If the court agrees with Trump and the anti-worker National Right to Work Committee in Janus v AFSCME District Council 31 – and unions expect it to do so – that would convert every state and local government into a so-called “right to work” shop. The committee, a right wing corporate front group, recruited a dissenting Illinois worker, Mark Janus, to be its front man in the case, which the justices will hear next year.

Federal data show unions have approximately 6 million state and local government worker members, and represent another 900,000 people who, like Janus, are in union shops but are not members.

AFL-CIO President Richard Trumka blasted the Trump government’s stand. “While President Trump boasts his support for working families, his administration is advocating a position in the Supreme Court that disregards decades of settled law and threatens our livelihoods. Yet again, his actions are failing his rhetoric and making clear he has no intention of following through on his commitments to working people.

“For more than 40 years…the law recognized unions and employers have the freedom to negotiate agreements under which everybody contributes his or her fair share. But now the Trump administration is urging the court to reverse this precedent and undermine working people and unions. This is a shameful political payback to reward those who seek to do working people harm. Arguing against our freedoms at work is not what working people expect of our government. Actions speak louder than words Mr. President.”

The court’s 6-3 majority legalized the agency fees in the 1975 Abood decision, but the Trump Justice Department faults that. Like the right-to-work crowd, the Justice Department says Abood violates workers’ constitutional freedom of speech rights by forcing them to pay agency fees for union speech they disagree with.

Agency fees cover only costs of contract bargaining and enforcement, such as grievances. But the Trump government’s brief retorted that when it comes to the public sector, everything is political and thus covered by the 1st Amendment’s freedom of speech clause.

“The decision failed to apply to collective bargaining the principles of free expression and free association it properly held prohibit coerced financial support for political candidates. Abood thus ultimately endorsed what it simultaneously prohibited: Compelled subsidization of union speech for political or ideological causes,” Trump’s Justice Department said.
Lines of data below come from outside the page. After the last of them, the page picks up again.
Lemma holds_entries_app b off es es' :
  holds_entries b off (es ++ es') <-> holds_entries b off es /\ holds_entries b (off + dir_bytes es) es'.
Proof.
  revert off. induction es as [|e es IH]; intros off; cbn [holds_entries app].
  - change (dir_bytes []) with 0%nat. rewrite Nat.add_0_r. tauto.
  - rewrite IH, dir_bytes_cons, Nat.add_assoc. tauto.
Qed.

(** Writing outside the entries keeps them. *)
Lemma holds_entries_splice b off es o bs :
  (o + length bs <= length b)%nat -> (o + length bs <= off \/ off + dir_bytes es <= o)%nat ->
  holds_entries b off es -> holds_entries (splice b o bs) off es.
Proof.
  intros Hl. revert off. induction es as [|e es IH]; intros off Hd; cbn [holds_entries]; [done|].
  intros [H1 H2]. rewrite dir_bytes_cons in Hd. pose proof (length_entry_bytes e) as He.
  pose proof (slot_bytes_len e) as Hsl. unfold entry_len in Hsl. split.
  - unfold holds_entry in *. rewrite sub_splice_ne; [done|done|]. lia.
  - apply IH; [|done]. lia.
Qed.

Lemma at_place_unplaced e cur off : unplaced (at_place (unplaced e) cur off) = unplaced e.
Proof. done. Qed.

Lemma find_scan_spec b cur name es off :
  no_nul name -> Forall entry_ok es -> Forall (fun e => no_nul (e_name e)) es -> holds_entries b off es ->
  forall rem, Z.of_nat (dir_bytes es) <= rem ->
  unplaced <$> find_scan b cur name off rem (length es) = unplaced <$> lookup_name es name.
Proof.
  intros Hn. revert off. induction es as [|e es IH]; intros off Hok Hnm Hh rem Hrem; [done|].
  apply Forall_cons in Hok as [Hok Hoks]. apply Forall_cons in Hnm as [Hnm Hnms]. destruct Hh as [H1 H2].
  pose proof (slot_bytes_len e) as Hsl. rewrite dir_bytes_cons in Hrem.
  cbn [length find_scan]. rewrite (proj2 (Z.ltb_ge rem 2)) by (unfold entry_len in *; lia).
  rewrite (deserialize_holds b off rem e) by (done || lia).
  unfold strcmp_eq. cbn [e_name unplaced]. rewrite !c_str_id by done. unfold lookup_name.
  rewrite filter_cons. case_bool_decide as Hc.
  - by rewrite decide_True by done.
  - rewrite decide_False by done. rewrite Hsl, Nat2Z.id. apply IH; [done|done|done|lia].
Qed.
“The decision relied on an empirical assumption – that exclusive representation in the public sector” by the union of the workers “requires mandatory agency fees this court has since rejected,” its friend-of-the-court brief says. Rejections came in two more recent cases, involving smaller groups of public workers, whom the justices said were semi-public instead.

The justices let the government file the friend-of-the-court brief. The Justice Department is not part of the upcoming argument of the case. But the justices may pay attention to this brief, anyway. That’s because the court tied 4-4 last year on the identical Friedrichs case.

Now, with Trump-named Supreme Court Justice Neil Gorsuch added, union leaders expect to lose, 5-4. AFSCME is already re-recruiting its members to sign them up despite Janus.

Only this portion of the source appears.